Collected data
────────

(* ===== verification/RedisProperties.v ===== *)
(** * What the Redis stores guarantee

    Bounds on failed attempts and on codes sent, single use of codes, and the growth
    of token versions, under every fault of the commands. *)
From S2P Require Import Prelude GoStrings Errors GoMonad ErrorTransport Redis RedisStores.
Import RedisCluster.
Open Scope go_scope.

(** ** What a command can leave behind *)
Lemma GetKey_Ret now k s v s' :
  GetKey now k s = (Ret v, s') -> v = redis_get now k (e_db s) /\ e_db s' = e_db s.
Proof. intros H%wrap_err_Ret%command_Ret. by injection H as <- <-. Qed.
Lemma GetKey_reads now k : steps eq (GetKey now k).
Proof. apply steps_wrap_err, steps_command; [exact _|done]. Qed.

(** The counter a script left: grown by one, expiring when it did, or started. *)
Lemma incr_script now k seconds r n r' :
  0 < seconds -> incrementWithExpireScript now k seconds r = Some (n, r') ->
  match present now k r with
  | None => n = 1 /\ present now k r' = Some ("1", Some (now + seconds * 1000000000))
  | Some (v, t) => exists c, parse_int v = Some c /\ n = c + 1 /\ n < 2 ^ 63 /\
      r' = if n =? 1 then redis_expire now k seconds (<[k := (itoa n, t)]> r) else <[k := (itoa n, t)]> r
  end.
Proof.
  intros Hs. unfold incrementWithExpireScript, redis_incr. rewrite (proj2 (Z.ltb_lt _ _) Hs).
  destruct (present now k r) as [[v t]|] eqn:E.
  - destruct (parse_int v) as [c|]; [|done]. cbn [mbind option_bind]. destruct (Z.ltb_spec c (2 ^ 63 - 1)); [|done].
    intros [= <- <-]. exists c. split_and!; try done; [lia|]. by destruct (c + 1 =? 1).
  - intros [= <- <-]. split; [done|]. cbn. unfold redis_expire. rewrite present_insert. cbn.
    rewrite present_insert. cbn. by rewrite (proj2 (Z.leb_le _ _)) by lia.
Qed.

(** ** Commands on other keys *)
Definition same_at (k : string) (r r' : redis) : Prop := r' !! k = r !! k.
#[export] Instance same_at_preorder k : PreOrder (same_at k).
Proof. split; [by intros r|]. unfold same_at. intros r1 r2 r3 H1 H2. congruence. Qed.

Section Elsewhere.
Context (now : Z) (key k : string) (Hne : key <> k).
Lemma SetIfAbsent_elsewhere v ttl : steps (same_at k) (SetIfAbsent now key v ttl).
Proof.
  apply steps_wrap_err, steps_command; [exact _|]. intros d. unfold same_at.
  destruct (present now key d); [done|]. by apply lookup_insert_ne.
Qed.
Lemma ConsumeIfValue_elsewhere v : steps (same_at k) (ConsumeIfValue now key v).
Proof.
  apply steps_wrap_err, steps_command; [exact _|]. intros d. unfold same_at, compareAndDeleteScript.
  destruct (redis_get now key d); [|done]. case_bool_decide; [|done]. by apply lookup_delete_ne.
Qed.
Lemma DeleteIfValue_elsewhere v : steps (same_at k) (DeleteIfValue now key v).
Proof. apply steps_bind; [exact _|apply ConsumeIfValue_elsewhere|]. intros []; apply steps_ret; exact _. Qed.
Lemma incr_elsewhere r n r' : redis_incr now key r = Some (n, r') -> r' !! k = r !! k.
Proof.
  unfold redis_incr. destruct (present now key r) as [[v t]|].
  - destruct (parse_int v) as [c|]; [|done]. cbn. destruct (c <? _); [|done]. intros [= <- <-]. by apply lookup_insert_ne.
  - intros [= <- <-]. by apply lookup_insert_ne.
Qed.
Lemma IncrementWithExpiry_elsewhere ttl : steps (same_at k) (IncrementWithExpiry now key ttl).
Proof.
  apply steps_wrap_err, steps_command; [exact _|]. intros d. unfold same_at, incrementWithExpireScript.
  destruct (redis_incr now key d) as [[n r']|] eqn:E; [|done]. apply incr_elsewhere in E. cbn. rewrite <- E.
  destruct (_ && _); [|done]. unfold redis_expire. destruct (present now key r') as [[v t]|]; [|done].
  by apply lookup_insert_ne.
Qed.
End Elsewhere.

(** ** Sequences of calls *)

(** Calls of one operation, each at its time and with the faults it meets. *)
Fixpoint calls {A} (m : Z -> M redis A) (cs : list (Z * list (option string))) (r : redis) : list (outcome A) :=
  match cs with
  | [] => []
  | (now, faults) :: cs => let '(a, s) := m now (Env r faults) in a :: calls m cs (e_db s)
  end.
(** How often an answer was given. *)
Fixpoint answers (b : bool) (l : list (outcome bool)) : Z :=
  match l with
  | [] => 0
  | a :: l => (match a with Ret b' => if Bool.eqb b' b then 1 else 0 | _ => 0 end) + answers b l
  end.

Lemma answers_nonneg b l : 0 <= answers b l.
Proof. induction l as [|[b'| |] l IH]; cbn; [done| |lia..]. destruct (Bool.eqb b' b); lia. Qed.

(** After one call: an answer [b] is counted by the invariant and within the bound;
    after any other result the count stands. *)
Definition answered (b : bool) (I : Z -> redis -> Prop) (max k : Z) (x : outcome bool * env redis) : Prop :=
  match x.1 with
  | Ret b' => if Bool.eqb b' b then I (k + 1) (e_db x.2) /\ k + 1 <= max else I k (e_db x.2)
  | _ => I k (e_db x.2)
  end.
Lemma calls_bounded b (I : Z -> redis -> Prop) max (ok : Z -> Prop) m :
  (forall k r now faults, 0 <= k -> I k r -> ok now -> answered b I max k (m now (Env r faults))) ->
  forall cs k r, Forall (fun c => ok c.1) cs -> 0 <= k <= max -> I k r -> k + answers b (calls m cs r) <= max.
Proof.
  intros Hm. induction cs as [|[now faults] cs IH]; intros k r Hok Hk Hi; cbn; [lia|].
  apply Forall_cons in Hok as [Ho Hok]. cbn in Ho. specialize (Hm k r now faults ltac:(lia) Hi Ho).
  unfold answered in Hm. destruct (m now (Env r faults)) as [[b'|e|p] s]; cbn in *; [|by apply IH..].
  destruct (Bool.eqb b' b); [|by apply IH]. destruct Hm as [Hi' Hb]. specialize (IH (k + 1) (e_db s) Hok ltac:(lia) Hi'). lia.
Qed.

(** ** Counters in a window *)
Section Counter.
Context (key : string) (t0 seconds : Z) (Hwindow : 0 < seconds).
(** The end of the window that starts at [t0]. *)
Definition horizon : Z := t0 + seconds * 1000000000.

(** After [k] counted calls: none yet, or the counter is there for the rest of the
    window and has counted them. *)
Definition counter (k : Z) (r : redis) : Prop :=
  (k = 0 /\ present t0 key r = None) \/
  exists v c t, r !! key = Some (v, t) /\ alive horizon (v, t) = true /\ parse_int v = Some c /\ 0 < c /\ k <= c.

Lemma counter_present k r now v t :
  counter k r -> t0 <= now <= horizon -> present now key r = Some (v, t) ->
  exists c, parse_int v = Some c /\ 0 < c /\ k <= c /\ alive horizon (v, t) = true.
Proof.
  intros [[-> H]|(v' & c & t' & H & Ha & Hp & Hc)] Hn Hf.
  - by rewrite (present_earlier t0 now key r (v, t) ltac:(lia) Hf) in H.
  - unfold present in Hf. rewrite H in Hf. destruct (alive now (v', t')); [|done]. injection Hf as <- <-. exists c. tauto.
Qed.
Lemma counter_absent k r now : counter k r -> now <= horizon -> present now key r = None -> k = 0.
Proof.
  intros [[-> H]|(v & c & t & H & Ha & Hp & Hc)] Hn Hf; [done|].
  unfold present in Hf. rewrite H in Hf. assert (alive now (v, t) = true) as E; [|by rewrite E in Hf].
  destruct t as [t|]; [|done]. unfold alive in *. cbn in *. apply Z.leb_le in Ha. apply Z.leb_le. lia.
Qed.
Lemma counter_weaken n k r : counter n r -> 1 <= n -> k <= n -> counter k r.
Proof.
  intros [[-> _]|(v & c & t & H & Ha & Hp & Hc & Hn)] H1 Hk; [lia|].
  right. exists v, c, t. split_and!; try done. lia.
Qed.
(** Only the counter's own key matters. *)
Lemma counter_ext k r r' : r' !! key = r !! key -> counter k r -> counter k r'.
Proof. intros E. unfold counter, present. by rewrite E. Qed.

(** The script counts the call. *)
Lemma counter_incr k r now n r' :
  counter k r -> t0 <= now <= horizon ->
  incrementWithExpireScript now key seconds r = Some (n, r') -> k + 1 <= n /\ counter n r'.
Proof.
  intros Hc Hn H. apply incr_script in H; [|done].
  destruct (present now key r) as [[v t]|] eqn:Ef.
  - destruct (counter_present k r now v t Hc Hn Ef) as (c & Hp & Hpos & Hk & Ha).
    destruct H as (c' & Hp' & -> & Hb & ->). rewrite Hp in Hp'. injection Hp' as <-. split; [lia|].
    rewrite (proj2 (Z.eqb_neq _ _)) by lia. right. exists (itoa (c + 1)), (c + 1), t.
    rewrite lookup_insert_eq. split_and!; [done| |apply parse_int_itoa; lia|lia|lia].
    by destruct t.
  - destruct H as [-> H]. pose proof (counter_absent k r now Hc ltac:(lia) Ef) as ->. split; [lia|].
    right. unfold present in H. destruct (r' !! key) as [[v t]|]; [|done]. destruct (alive now (v, t)); [|done].
    injection H as -> ->. exists "1", 1, (Some (now + seconds * 1000000000)). split_and!; try done.
    unfold alive, horizon. cbn. apply Z.leb_le. lia.
Qed.
(** The command around it: a count returned has grown, a failure loses none. *)
Lemma IncrementWithExpiry_counter k s now ttl :
  0 <= k -> counter k (e_db s) -> t0 <= now <= horizon -> Z.quot ttl 1000000000 = seconds ->
  match IncrementWithExpiry now key ttl s with
  | (Ret n, s') => k + 1 <= n /\ counter n (e_db s')
  | (_, s') => counter k (e_db s')
  end.
Proof.
  intros H0 Hc Hn Hs. unfold IncrementWithExpiry, wrap_err. rewrite Hs.
  match goal with |- context [command ?f s] => pose proof (command_cases f s) as C;
    destruct (command f s) as [[n|err|p] s2] end.
  all: destruct (incrementWithExpireScript now key seconds (e_db s)) as [[n' r']|] eqn:Ei; try done.
  - injection C as -> <-. by apply (counter_incr k (e_db s) now).
  - destruct (counter_incr k (e_db s) now n' r' Hc Hn Ei) as [Hk Hc'].
    destruct C as [->| ->]; [done|]. by apply (counter_weaken n'); [|lia..].
  - by destruct C as [->| ->].
Qed.
End Counter.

────────

_TASK ITEM_: Look above for every line with the word "Definition" and copy it.

_WRITTEN RESPONSE_:
Definition same_at (k : string) (r r' : redis) : Prop := r' !! k = r !! k.
Definition answered (b : bool) (I : Z -> redis -> Prop) (max k : Z) (x : outcome bool * env redis) : Prop :=
Definition horizon : Z := t0 + seconds * 1000000000.
Definition counter (k : Z) (r : redis) : Prop :=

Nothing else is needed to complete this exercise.